Kansas Dresners
Tuesday, March 28, 2006
  Spring Break Day One: Rainy Volcano
By a strange twist of fate, a nearly unprecedented failure of Murphy's Law, Max and I have the same Spring Break! Needless to say, there's more than a few "sometime soon" trips that we've been saving up. The complication: a record-breaking run of heavy rains (I'm talking state-wide flash flood and tornado warnings, thunderstorms, dam failures, sewage spills, etc.) of six weeks and counting, expected to continue at least to this weekend. Nonetheless, the first thing on Max's list was a hike in the Kilauea caldera, so...

Here is the view from the Halemaumau overlook parking lot. The steam really does rise from the ground all over the place, and the cool, wet conditions highlighted the vents. There were a few vents close enough (or on) the path to allow us to feel the rising steam, and it really was steam! There's a definite sulpher smell around, too.

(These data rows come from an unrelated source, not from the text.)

(* ===== verification/Bench.v ===== *)
(** * The benchmark driver

    Models [crates/vlt1-cli/src/bin/vlt1-bench.rs]: its options, the payloads
    and the lines it prints, the direct benchmark on a vault of its own, and the
    benchmark that starts a daemon in a thread and talks to it over its socket.

    A run is a computation on a [Driver]: the file system and vault files the
    process and its daemon share, the daemon's thread, the lines printed, and
    the monotonic clock.  The two ends of a Unix socket, the delays of the clock
    and the moment the daemon's thread binds its socket are parameters.  The two
    floating-point columns of a line are functions of the duration it carries. *)

From S2P Require Import Prelude Format Crypto Fs Storage Vault WitnessService Https Backup Protocol Daemon Cli Utf8 Startup Server.
From Stdlib Require Import ZArith Lia.
From stdpp Require Import base numbers list gmap strings pretty sorting.

Open Scope Z_scope.
Open Scope vlt_scope.

(** The ends of a connection to a listening socket: the client's, as [connect]
    returns it; the listener's, given what the client's end has sent; and the
    client's again, once the other end has been served and closed, or was never
    accepted. *)
Class Loopback (T : Type) : Type := {
  client_end : T;
  accepted : T → T;
  replied : T → T → T;
  reset : T → T;
}.

(** ** Errors *)

Inductive BenchCause : Type :=
| CauseIo
| CauseVault (e : VaultError)
| CauseProtocol (e : ProtocolError)
| CauseSocket (e : Daemon.SocketError)
| CauseNumber
| CauseBase64.

(** [anyhow::Error], a panic, or a call that never returns. *)
Inductive BenchError : Type :=
| Bails (message : Line)
| Because (context : option Line) (cause : BenchCause)
| Panics (message : string)
| Blocks.

(** ** Options *)

Module Options.

Inductive Mode : Type := Direct | Rpc | Both.
#[global] Instance Mode_eq_dec : EqDecision Mode.
Proof. solve_decision. Defined.

Record Config : Type := mkConfig { payloads_kib : list Z; runs : Z; mode : Mode }.

(** [--help] prints the usage and exits. *)
Inductive Parsed : Type :=
| Usage
| Run (config : Config).

Definition parse_mode (value : bytes) : result Mode BenchError :=
  if bool_decide (value = str_bytes "direct") then Ok Direct else
  if bool_decide (value = str_bytes "rpc") then Ok Rpc else
  if bool_decide (value = str_bytes "both") then Ok Both else
  Err (Bails [PText "--mode must be one of: direct, rpc, both"]).

Definition includes_direct (m : Mode) : bool := match m with Direct | Both => true | Rpc => false end.
Definition includes_rpc (m : Mode) : bool := match m with Rpc | Both => true | Direct => false end.

(** [str::parse] for an unsigned integer of at most [max]: an optional plus
    sign, then at least one digit, without overflow. *)
Definition digit (c : Z) : option Z := if (48 <=? c) && (c <=? 57) then Some (c - 48) else None.
Fixpoint parse_digits (max acc : Z) (s : bytes) : option Z :=
  match s with
  | [] => Some acc
  | c :: s => d ← digit c; let acc := acc * 10 + d in if acc <=? max then parse_digits max acc s else None
  end.
Definition parse_unsigned (max : Z) (s : bytes) : option Z :=
  match s with
  | [] => None
  | c :: digits => if (c =? 43) && negb (bool_decide (digits = [])) then parse_digits max 0 digits else parse_digits max 0 s
  end.

(** [str::split(',')]. *)
Fixpoint split_comma (s : bytes) : list bytes :=
  match s with
  | [] => [[]]
  | c :: s =>
      if c =? 44 then [] :: split_comma s
      else match split_comma s with
           | part :: parts => (c :: part) :: parts
           | [] => [[c]]
           end
  end.

Definition invalid (context : string) : BenchError := Because (Some [PText context]) CauseNumber.
Definition parse_payloads (value : bytes) : result (list Z) BenchError :=
  ok_or (mapM (parse_unsigned u32_max) (split_comma value)) (invalid "invalid comma-separated payload list").

Definition missing {A} (option_name : string) : result A BenchError :=
  Err (Bails [PText option_name; PText " requires a value"]).

(** The check after the loop. *)
Definition finish (config : Config) : result Parsed BenchError :=
  if bool_decide (payloads_kib config = []) || bool_decide (0 ∈ payloads_kib config) || (runs config =? 0)
  then Err (Bails [PText "payload sizes and run count must be non-zero"])
  else Ok (Run config).

(** [while let Some(argument) = arguments.next()]. *)
Fixpoint parse_from (config : Config) (arguments : list bytes) : result Parsed BenchError :=
  match arguments with
  | [] => finish config
  | argument :: arguments =>
      if bool_decide (argument = str_bytes "--payloads-kib") then
        match arguments with
        | [] => missing "--payloads-kib"
        | value :: arguments =>
            let? payloads := parse_payloads value in
            parse_from (mkConfig payloads (runs config) (mode config)) arguments
        end
      else if bool_decide (argument = str_bytes "--runs") then
        match arguments with
        | [] => missing "--runs"
        | value :: arguments =>
            let? runs := ok_or (parse_unsigned usize_max value) (invalid "invalid --runs value") in
            parse_from (mkConfig (payloads_kib config) runs (mode config)) arguments
        end
      else if bool_decide (argument = str_bytes "--mode") then
        match arguments with
        | [] => missing "--mode"
        | value :: arguments =>
            let? mode := parse_mode value in
            parse_from (mkConfig (payloads_kib config) (runs config) mode) arguments
        end
      else if bool_decide (argument = str_bytes "--help") || bool_decide (argument = str_bytes "-h") then Ok Usage
      else Err (Bails [PText "unknown argument: "; PBytes argument])
  end.

(** The arguments after the program's name. *)
Definition parse (arguments : list bytes) : result Parsed BenchError :=
  parse_from (mkConfig [4; 64; 1024; 4096] 5 Both) arguments.

End Options.

(** ** Payloads and lines *)

Module Payload.

Definition u32_checked_mul (a b : Z) : option Z := if a * b <=? u32_max then Some (a * b) else None.

Definition deterministic_payload (length : Z) : bytes := map (λ index, index `mod` 251) (seqZ 0 length).

(** A [u32] always fits in a [usize]. *)
Definition payload_for (payload_kib : Z) : result bytes BenchError :=
  let? payload_bytes := ok_or (u32_checked_mul payload_kib 1024)
                          (Bails [PText "payload size overflows KiB-to-byte conversion"]) in
  Ok (deterministic_payload payload_bytes).

End Payload.

(** A printed line: the header, the usage text, or one measurement with its
    duration in nanoseconds. *)
Inductive Printed : Type :=
| Header
| UsageText
| Row (mode operation : string) (bytes run elapsed : Z).

(** The daemon's thread: not spawned, spawned and not yet listening, in its
    accept loop, or returned. *)
Inductive Service (Net : Type) : Type :=
| Absent
| Starting (d : DaemonState Net)
| Serving (d : DaemonState Net)
| Stopped (r : result unit Daemon.SocketError).
Arguments Absent {Net}.
Arguments Starting {Net} d.
Arguments Serving {Net} d.
Arguments Stopped {Net} r.

(** [b_delays n] passes before the [n]-th reading of the clock; [b_bind_at] is
    the number of polls of [wait_for_socket] before the daemon's thread binds. *)
Record Driver (Net : Type) : Type := mkDriver {
  b_host : World * Files;
  b_service : Service Net;
  b_printed : list Printed;
  b_now : Z;
  b_delays : nat → N;
  b_readings : nat;
  b_bind_at : nat;
}.
Arguments mkDriver {Net} _ _ _ _ _ _ _.
Arguments b_host {Net} d.
Arguments b_service {Net} d.
Arguments b_printed {Net} d.
Arguments b_now {Net} d.
Arguments b_delays {Net} d.
Arguments b_readings {Net} d.
Arguments b_bind_at {Net} d.

(** What the process finds: [env::temp_dir], its identifiers, the time since the
    epoch in nanoseconds, and the mode [mkdir] gives. *)
Record Surroundings : Type := mkSurroundings {
  temp_dir : Path;
  process_id : Z;
  current_uid : Z;
  since_epoch : option Z;
  directory_mode : Z;
}.

Module Bench.
Section bench.
Context {Net : Type}.

Abbreviation B A := (M (Driver Net) BenchError A).

(** ** Access to the parts of a driver *)

Definition set_host (s : World * Files) (b : Driver Net) : Driver Net :=
  mkDriver s (b_service b) (b_printed b) (b_now b) (b_delays b) (b_readings b) (b_bind_at b).
Definition set_service (s : Service Net) (b : Driver Net) : Driver Net :=
  mkDriver (b_host b) s (b_printed b) (b_now b) (b_delays b) (b_readings b) (b_bind_at b).
Definition on_host {A} (f : VaultError → BenchError) (m : BIO A) : B A := smap_err f (szoom b_host set_host m).
Definition on_env {E A} (m : M Env E A) : M (Driver Net) E A :=
  szoom (λ b, w_env (b_host b).1) (λ e b, set_host (set_env e (b_host b).1, (b_host b).2) b) m.

Definition println (line : Printed) : B unit :=
  smodify (λ b, mkDriver (b_host b) (b_service b) (b_printed b ++ [line]) (b_now b) (b_delays b) (b_readings b) (b_bind_at b)).

(** [Instant::now] and [thread::sleep]. *)
Definition now : B Z :=
  λ b, let time := b_now b + Z.of_N (b_delays b (b_readings b)) in
       (Ok time, mkDriver (b_host b) (b_service b) (b_printed b) time (b_delays b) (S (b_readings b)) (b_bind_at b)).
Definition sleep (duration : Z) : B unit :=
  smodify (λ b, mkDriver (b_host b) (b_service b) (b_printed b) (b_now b + duration) (b_delays b) (b_readings b) (b_bind_at b)).
(** [Instant::elapsed] saturates. *)
Definition elapsed (started : Z) : B Z := let* time := now in sret (Z.max 0 (time - started)).

Definition returned {A} (r : result A BenchError) : B A := slift r.

(** The conversion of [bytes] happens only when some time has passed. *)
Definition emit (mode operation : string) (bytes run duration : Z) : B unit :=
  if (duration =? 0) || bool_decide (is_Some (u32_try_from bytes))
  then println (Row mode operation bytes run duration)
  else sthrow (Panics "benchmark payload must fit in u32").

(** A result that is kept for later; a panic or a blocked call goes on. *)
Definition unwinds (e : BenchError) : bool := match e with Panics _ | Blocks => true | _ => false end.
Definition kept {A} (m : B A) : B (result A BenchError) :=
  λ b, match m b with
       | (Ok a, b) => (Ok (Ok a), b)
       | (Err e, b) => if unwinds e then (Err e, b) else (Ok (Err e), b)
       end.

(** ** The temporary directory *)

Section directories.
Context `{Links}.

Definition leads_to_dir (fs : Fs) (path : Path) : bool :=
  match q ← resolve fs path; fs !! q with Some metadata => is_dir metadata | None => false end.

(** [Path::is_dir]: any failure is [false]. *)
Definition path_is_dir (path : Path) : M Env IoError bool :=
  let* fault := io_fault in
  let* fs := sgets env_fs in
  sret (negb fault && leads_to_dir fs path).

Definition mkdir (m : Z) (path : Path) : M Env IoError unit :=
  let* fault := io_fault in
  if fault : bool then sthrow IoOther else
  let* fs := sgets env_fs in
  match fs !! path, parent path with
  | None, Some dir =>
      if path_is_empty dir || leads_to_dir fs dir then smodify (set_fs (<[path := mkMeta FDirectory m]> fs)) else
      match fs !! dir with None => sthrow IoNotFound | Some _ => sthrow IoOther end
  | _, _ => sthrow IoOther
  end.

(** [mkdir], where a directory that is already there will do. *)
Definition ensure_dir (m : Z) (path : Path) (otherwise : IoError → M Env IoError unit) : M Env IoError unit :=
  λ e, match mkdir m path e with
       | (Ok _, e) => (Ok tt, e)
       | (Err k, e) => otherwise k e
       end.
Definition unless_dir (path : Path) (k : IoError) : M Env IoError unit :=
  let* there := path_is_dir path in if there : bool then sret tt else sthrow k.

The Halemaumau crater is a small subcrater within the Kilauea caldera, the remains of an upflow from the early 1980s.The crater is a bit over a mile across, and about 250 feet deep




This is a close-up of the steam vents and floor inside the caldera from the overlook. It's hard to describe just how different this kind of landscape is. It's a different planet. It's certainly not earth, yet.
This is a view of the 1984 flow field: it's still solid rock, unadorned by vegetation or wear after two decades. Most of what we were walking on was much older, with scrub grass and bushes (see below). When we got to this point on the trail, about a half-mile in, Max decided that we'd gone far enough.
One of the few plants growing in the caldera is 'Ohelo, a berry bush. Apparently it's one of the only things for the local endangered nene geese to eat, so there are signs all over telling us not to eat them. But at the supermarket later that day, I spotted some Ohelo-lilikoi-guava preserves. Haven't tried them yet.
After we reached the edge of the new lava field, it was a bit hard to tell where the path was. I went ahead a bit anyway, just to scout. Max is wearing the rainshell that we bought in Seattle!
You can see the divide between the newer flow (foreground) and the older field (background).